I know too the L.A. River, really more of a concrete flood channel, but clawing back with birds, fish, frogs, even the river smell I remember from growing up near the Sacramento River. And then the byways of LA, from Huntington Drive to Riverside Drive, the roads we take the bus on. People always think the city is connected by freeways, and it is, but there are other ways to get around. In the fall, winter, and spring there are days so crystalline and clear, the mountains rising so high and so close, that I can imagine what this place once looked like. And then there are the houses, all different kinds, mixed together with no rhyme or reason, Craftsmen, Victorians, Spanish Style, Mid Century, Frank Lloyd Wright, so long, so long, and the many, many anonymous apartment buildings like the one we lived in all those years ago. You could put me down anywhere in L.A. and I would know it, but I might need to drive a ways to get my bearings.

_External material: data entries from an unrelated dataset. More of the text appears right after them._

Lemma tableGet_app_new t k a :
  tableGet t k = None -> tableGet (t ++ [(k, a, [])]) k = Some (a, []).
Proof.
  induction t as [|[[k' a'] g'] t IH]; simpl.
  - now rewrite sameValueZero_refl.
  - destruct (sameValueZero k' k); [discriminate | exact IH].
Qed.

Lemma tableGet_set_eq t k g a g' :
  tableGet t k = Some (a, g') -> tableGet (tableSet t k g) k = Some (a, g).
Proof.
  induction t as [|[[k0 a0] g0] t IH]; simpl; [discriminate|].
  destruct (sameValueZero k0 k) eqn:E; simpl; rewrite E; [congruence | exact IH].
Qed.

Lemma tableIn_locs_lt σ m t a :
  tableIn σ m t -> In a (tableLocs t) -> (m < a < length σ)%nat.
Proof.
  intros (_ & _ & Hall) Ha. unfold tableLocs in Ha.
  apply in_map_iff in Ha as (e & <- & He).
  rewrite List.Forall_forall in Hall. destruct (Hall e He) as [Hlt Hl].
  apply lookup_lt_Some in Hl. cbv beta. lia.
Qed.

Lemma represents_obj_set σ props res s a g :
  represents σ props res -> σ !! a = Some (CArr g) ->
  represents σ (obj_set props s (VRef a)) (obj_set res s g).
Proof.
  intros Hrep Ha. induction Hrep as [|[s1 v1] [s2 g2] props res [Hs Hv] Hrep IH]; simpl.
  - repeat constructor. simpl. eauto.
  - simpl in Hs. subst s2. destruct (String.eqb s1 s).
    + constructor; [|assumption]. simpl. eauto.
    + constructor; [|assumption]. simpl. auto.
Qed.

Lemma represents_get σ props res s :
  represents σ props res ->
  match obj_get props s, obj_get res s with
  | Some _, Some _ | None, None => True
  | _, _ => False
  end.
Proof.
  intros Hrep. induction Hrep as [|[s1 v1] [s2 g2] props res [Hs Hv] Hrep IH]; simpl.
  - exact I.
  - simpl in Hs. subst s2. now destruct (String.eqb s1 s).
Qed.

Lemma represents_obj_assign σ props res s a g :
  represents σ props res -> σ !! a = Some (CArr g) ->
  represents σ (obj_assign props s (VRef a)) (obj_assign res s g).
Proof.
  intros Hrep Ha. unfold obj_assign. pose proof (represents_get σ props res s Hrep) as Hget.
  destruct (obj_get props s), (obj_get res s); try contradiction.
  - now apply represents_obj_set.
  - destruct (String.eqb s "__proto__"); [assumption | now apply represents_obj_set].
Qed.

Lemma represents_insert σ props res l c :
  represents σ props res ->
  (forall elems, σ !! l <> Some (CArr elems)) ->
  represents (<[l := c]> σ) props res.
Proof.
  intros Hrep Hl. eapply Forall2_impl; [exact Hrep|].
  intros p q [Hs (a & Hv & Ha)]. split; [assumption|]. exists a. split; [assumption|].
  rewrite list_lookup_insert_ne; [assumption|]. intros ->. now apply (Hl (snd q)).
Qed.

Lemma tableIn_insert σ m t l c :
  tableIn σ m t -> l <> m -> ~ In l (tableLocs t) -> tableIn (<[l := c]> σ) m t.
Proof.
  intros (Hm & Hnd & Hall) Hl1 Hl2. split; [|split; [assumption|]].
  - rewrite list_lookup_insert_ne; [assumption | congruence].
  - rewrite List.Forall_forall in *. intros e He. destruct (Hall e He) as [Hlt Hc].
    split; [assumption|]. rewrite list_lookup_insert_ne; [assumption|].
    intros ->. apply Hl2. apply (in_map (fun e => snd (fst e)) _ _ He).
Qed.

Lemma tableIn_other σ m t l props :
  tableIn σ m t -> σ !! l = Some (CObj props) -> l <> m /\ ~ In l (tableLocs t).
Proof.
  intros (Hm & _ & Hall) Hl. split.
  - intros ->. congruence.
  - unfold tableLocs. rewrite in_map_iff. intros (e & <- & He).
    rewrite List.Forall_forall in Hall. destruct (Hall e He) as [_ Hc]. congruence.
Qed.

Section Refine.
Variables (σ0 : heap) (property : keyRule) (elems : list value).

(** The rule answers on the records as it does in the initial store,
    whatever is allocated after it. *)
Hypothesis stable : forall σ, σ0 `prefix_of` σ -> forall r, In r elems ->
  toFunction σ property r = toFunction σ0 property r.

Lemma ensureGroup_sim g σ t :
  σ0 `prefix_of` σ -> tableIn σ (length σ0) t ->
  exists σ1 t1 a,
    Stateful.ensureGroup (length σ0) g σ = (Ok tt, σ1) /\
    σ0 `prefix_of` σ1 /\ tableIn σ1 (length σ0) t1 /\
    tableGroups t1 = ensureGroup (tableGroups t) g /\
    tableGet t1 g = Some (a, groupOf (tableGroups t) g).
Proof.
  intros Hpre Ht. pose proof Ht as (Hm & Hnd & Hall).
  unfold Stateful.ensureGroup, Stateful.seq at 1. rewrite (mapHas_run _ _ _ _ Hm).
  unfold ensureGroup, groupOf, map_has.
  rewrite tableEntries_get, tableGroups_get.
  destruct (tableGet t g) as [[a grp]|] eqn:Eg; simpl.
  - exists σ, t, a. auto.
  - assert (Hlt : (length σ0 < length σ)%nat) by (now apply lookup_lt_Some in Hm).
    unfold Stateful.seq, Stateful.alloc.
    assert (Hm' : (σ ++ [CArr []]) !! length σ0 = Some (CMap (tableEntries t)))
      by (rewrite lookup_app_l; auto).
    rewrite (mapSet_run _ _ _ _ _ Hm').
    exists (<[length σ0 := CMap (map_set (tableEntries t) g (VRef (length σ)))]>
              (σ ++ [CArr []])), (t ++ [(g, length σ, [])]), (length σ).
    split; [reflexivity|]. split; [|split; [|split]].
    + apply prefix_insert_ge; [now apply prefix_app_r | lia].
    + split; [|split].
      * rewrite (tableEntries_new _ _ _ Eg).
        apply list_lookup_insert_eq. rewrite length_app. simpl. lia.
      * unfold tableLocs. rewrite map_app. simpl.
        apply (Permutation_NoDup (Permutation_cons_append _ _)).
        constructor; [|assumption]. intros Hin.
        apply (tableIn_locs_lt _ _ _ _ Ht) in Hin. lia.
      * apply Forall_app. split.
        -- eapply List.Forall_impl; [|exact Hall]. intros e [Hl He].
           split; [assumption|]. rewrite list_lookup_insert_ne by lia.
           rewrite lookup_app_l; [assumption | now apply lookup_lt_Some in He].
        -- repeat constructor; simpl; [lia|].
           rewrite list_lookup_insert_ne by lia.
           now rewrite lookup_app_r, Nat.sub_diag by lia.
    + symmetry. now apply tableGroups_new.
    + now apply tableGet_app_new.
Qed.

Lemma arrayPush_sim σ t g a grp r :
  σ0 `prefix_of` σ -> tableIn σ (length σ0) t ->
  tableGet t g = Some (a, grp) ->
  exists σ1,
    Stateful.arrayPush (VRef a) r σ = (Ok tt, σ1) /\
    σ0 `prefix_of` σ1 /\ tableIn σ1 (length σ0) (tableSet t g (grp ++ [r])).
Proof.
  intros Hpre Ht Hg. pose proof Ht as (Hm & Hnd & Hall).
  pose proof (tableGet_In _ _ _ _ Hg) as Hin.
  rewrite List.Forall_forall in Hall. destruct (Hall _ Hin) as [Hlt Ha]. simpl in Hlt, Ha.
  unfold Stateful.arrayPush, Stateful.seq, Stateful.load. rewrite Ha.
  eexists. split; [reflexivity|]. split; [apply prefix_insert_ge; [assumption | lia]|].
  split; [|split].
  - rewrite tableEntries_set, list_lookup_insert_ne by lia. assumption.
  - now rewrite tableLocs_set.
  - rewrite List.Forall_forall. intros e He.
    apply (tableSet_In _ _ _ _ _ _ Hnd Hg) in He as [->|[He Hne]]; simpl.
    + split; [assumption|].
      apply list_lookup_insert_eq. now apply lookup_lt_Some in Ha.
    + destruct (Hall _ He) as [Hl Hc]. split; [assumption|].
      rewrite list_lookup_insert_ne by congruence. assumption.
Qed.

Lemma groupRecord_sim r σ t :
  In r elems -> σ0 `prefix_of` σ -> tableIn σ (length σ0) t ->
  match Stateful.groupRecord (length σ0) property r σ, toFunction σ0 property r with
  | (Ok _, σ1), Ok g =>
      σ0 `prefix_of` σ1 /\
      exists t1, tableIn σ1 (length σ0) t1 /\
        tableGroups t1
        = map_set (ensureGroup (tableGroups t) g) g (groupOf (tableGroups t) g ++ [r])
  | (Throw e, σ1), Throw e' => e = e'
  | _, _ => False
  end.
Proof.
  intros Hr Hpre Ht.
  unfold Stateful.groupRecord, Stateful.seq at 1, Stateful.call.
  rewrite (stable σ Hpre r Hr).
  destruct (toFunction σ0 property r) as [g|e]; [|reflexivity].
  unfold Stateful.seq at 1.
  destruct (ensureGroup_sim g σ t Hpre Ht) as (σ1 & t1 & a & -> & Hpre1 & Ht1 & Hg1 & Ha).
  unfold Stateful.seq at 1. pose proof Ht1 as (Hm1 & _).
  rewrite (mapGet_run _ _ _ _ Hm1), tableEntries_get, Ha.
  cbv beta iota delta [option_map fst].
  destruct (arrayPush_sim σ1 t1 g a _ r Hpre1 Ht1 Ha) as (σ2 & -> & Hpre2 & Ht2).
  split; [assumption|]. eexists. split; [exact Ht2|].
  rewrite <- tableGroups_set by congruence. now rewrite Hg1.
Qed.

Lemma groupLoop_sim rs : forall σ t,
  incl rs elems -> σ0 `prefix_of` σ -> tableIn σ (length σ0) t ->
  match Stateful.forOf rs (Stateful.groupRecord (length σ0) property) σ,
        groupLoop (toFunction σ0 property) rs (tableGroups t) with
  | (Ok _, σ1), Ok groupedObjects =>
      σ0 `prefix_of` σ1 /\
      exists t1, tableIn σ1 (length σ0) t1 /\ tableGroups t1 = groupedObjects
  | (Throw e, σ1), Throw e' => e = e'
  | _, _ => False
  end.
Proof.
  induction rs as [|r rs IH]; intros σ t Hincl Hpre Ht.
  - simpl. eauto.
  - rewrite groupLoop_cons. simpl Stateful.forOf. unfold Stateful.seq at 1.
    pose proof (groupRecord_sim r σ t (Hincl r (or_introl eq_refl)) Hpre Ht) as Hstep.
    destruct (Stateful.groupRecord (length σ0) property r σ) as [[[]|e] σ1],
             (toFunction σ0 property r) as [g|e']; simpl; try contradiction; [|assumption].
    destruct Hstep as (Hpre1 & t1 & Ht1 & <-).
    apply IH; [|assumption|assumption].
    intros x Hx. apply Hincl. now right.
Qed.
End Refine.

Section Assign.
Variables (m result : loc) (t : groupTable).

Lemma assignKey_sim key σ props res :
  tableIn σ m t -> σ !! result = Some (CObj props) -> represents σ props res ->
  tableGet t key <> None -> primitive key ->
  exists σ1 props1,
    Stateful.assignKey m result key σ = (Ok tt, σ1) /\
    tableIn σ1 m t /\ σ1 !! result = Some (CObj props1) /\
    represents σ1 props1 (assignGroup (tableGroups t) res key).
Proof.
  intros Ht Hres Hrep Hkey Hprim. pose proof Ht as (Hm & _ & Hall).
  unfold Stateful.assignKey, Stateful.seq at 1.
  rewrite (mapGet_run _ _ _ _ Hm), tableEntries_get.
  unfold assignGroup, groupOf. rewrite tableGroups_get.
  destruct (tableGet t key) as [[a g]|] eqn:Eg; [|congruence]. simpl.
  rewrite (objSet_run _ _ _ _ _ Hres), (primitive_jsToString _ _ Hprim).
  eexists _, _. split; [reflexivity|]. split; [|split].
  - destruct (tableIn_other _ _ _ _ _ Ht Hres). now apply tableIn_insert.
  - apply list_lookup_insert_eq. now apply lookup_lt_Some in Hres.
  - apply represents_insert; [|intros ?; rewrite Hres; discriminate].
    apply represents_obj_assign; [assumption|].
    apply tableGet_In in Eg. rewrite List.Forall_forall in Hall.
    apply (Hall _ Eg).
Qed.

Lemma assignLoop_sim ks : forall σ props res,
  tableIn σ m t -> σ !! result = Some (CObj props) -> represents σ props res ->
  (forall k, In k ks -> tableGet t k <> None /\ primitive k) ->
  exists σ1 props1,
    Stateful.forOf ks (Stateful.assignKey m result) σ = (Ok tt, σ1) /\
    σ1 !! result = Some (CObj props1) /\
    represents σ1 props1 (fold_left (assignGroup (tableGroups t)) ks res).
Proof.
  induction ks as [|k ks IH]; intros σ props res Ht Hres Hrep Hks.
  - exists σ, props. auto.
  - simpl. unfold Stateful.seq at 1.
    destruct (Hks k (or_introl eq_refl)) as [Hget Hprim].
    destruct (assignKey_sim k σ props res Ht Hres Hrep Hget Hprim)
      as (σ1 & props1 & -> & Ht1 & Hres1 & Hrep1).
    apply (IH σ1 props1 _ Ht1 Hres1 Hrep1).
    intros k' Hk'. apply Hks. now right.
Qed.
End Assign.

Lemma tableIn_app σ m t c : tableIn σ m t -> tableIn (σ ++ [c]) m t.
Proof.
  intros (Hm & Hnd & Hall). split; [|split; [assumption|]].
  - rewrite lookup_app_l; [assumption | now apply lookup_lt_Some in Hm].
  - eapply List.Forall_impl; [|exact Hall]. intros e [Hlt He]. split; [assumption|].
    rewrite lookup_app_l; [assumption | now apply lookup_lt_Some in He].
Qed.

Lemma primitive_sortConverts σ ks :
  (forall k, In k ks -> primitive k) -> Stateful.sortConverts σ ks = true.
Proof.
  intros H. unfold Stateful.sortConverts. apply orb_true_iff. right.
  apply forallb_forall. intros k Hk. apply primitive_convertible, H.
  now apply filter_In in Hk as [Hk _].
Qed.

For the bus, I continue to anthropomorphize. I imagine after all those years at 190 Wistful Vista, also on a hill, he is tired of hills. Our house is at the very top of a hill, and there are three choices to approach: steep, steeper, and steepest, so we always take him on steep. He complains, rumbling in first gear, but we make it to the top. I imagine him thinking, “After all those years with Vista, couldn’t you have brought me somewhere flat?” but I console him: the steep hill has a collection of other VWs (although no busses) near the top, and we greet them as we struggle past. I do think he likes the garage, safe from the rain, finally, and he has a new mechanic here, Mauricio. I imagine that old cars bond with mechanics, and so far Mauricio has been able to give him a tune up, change his oil, fix the turn signals, repair one door lock, and identify the intermittent clanking noise (clip from the hub cap n the wheel well).
We have stayed true to our promise to drive the bus every weekend, and even when our moods are low, the bus invigorates us. I see myself smiling in the rearview mirror, and even though it is much hotter in the bus, we would rather take him to the hardware store. Our big trips so far have been to visit our friend in Studio City and to see Robert’s folks, and both felt more like adventures than regular halfway across town trips. The Bus makes us appreciate traveling even in our own town, and I can see how having the Bus will change things. Still, every time I see the Bus in the parking lot, I get a little frisson of joy mixed with that old, familiar feeling: that is the Bus, my old friend, and I still feel a little like my father must be nearby.
More dog stories coming soon!
I’m always pleasantly surprised to see another post from you, Jenny. What a lovely way to be sharing your life. Thank you.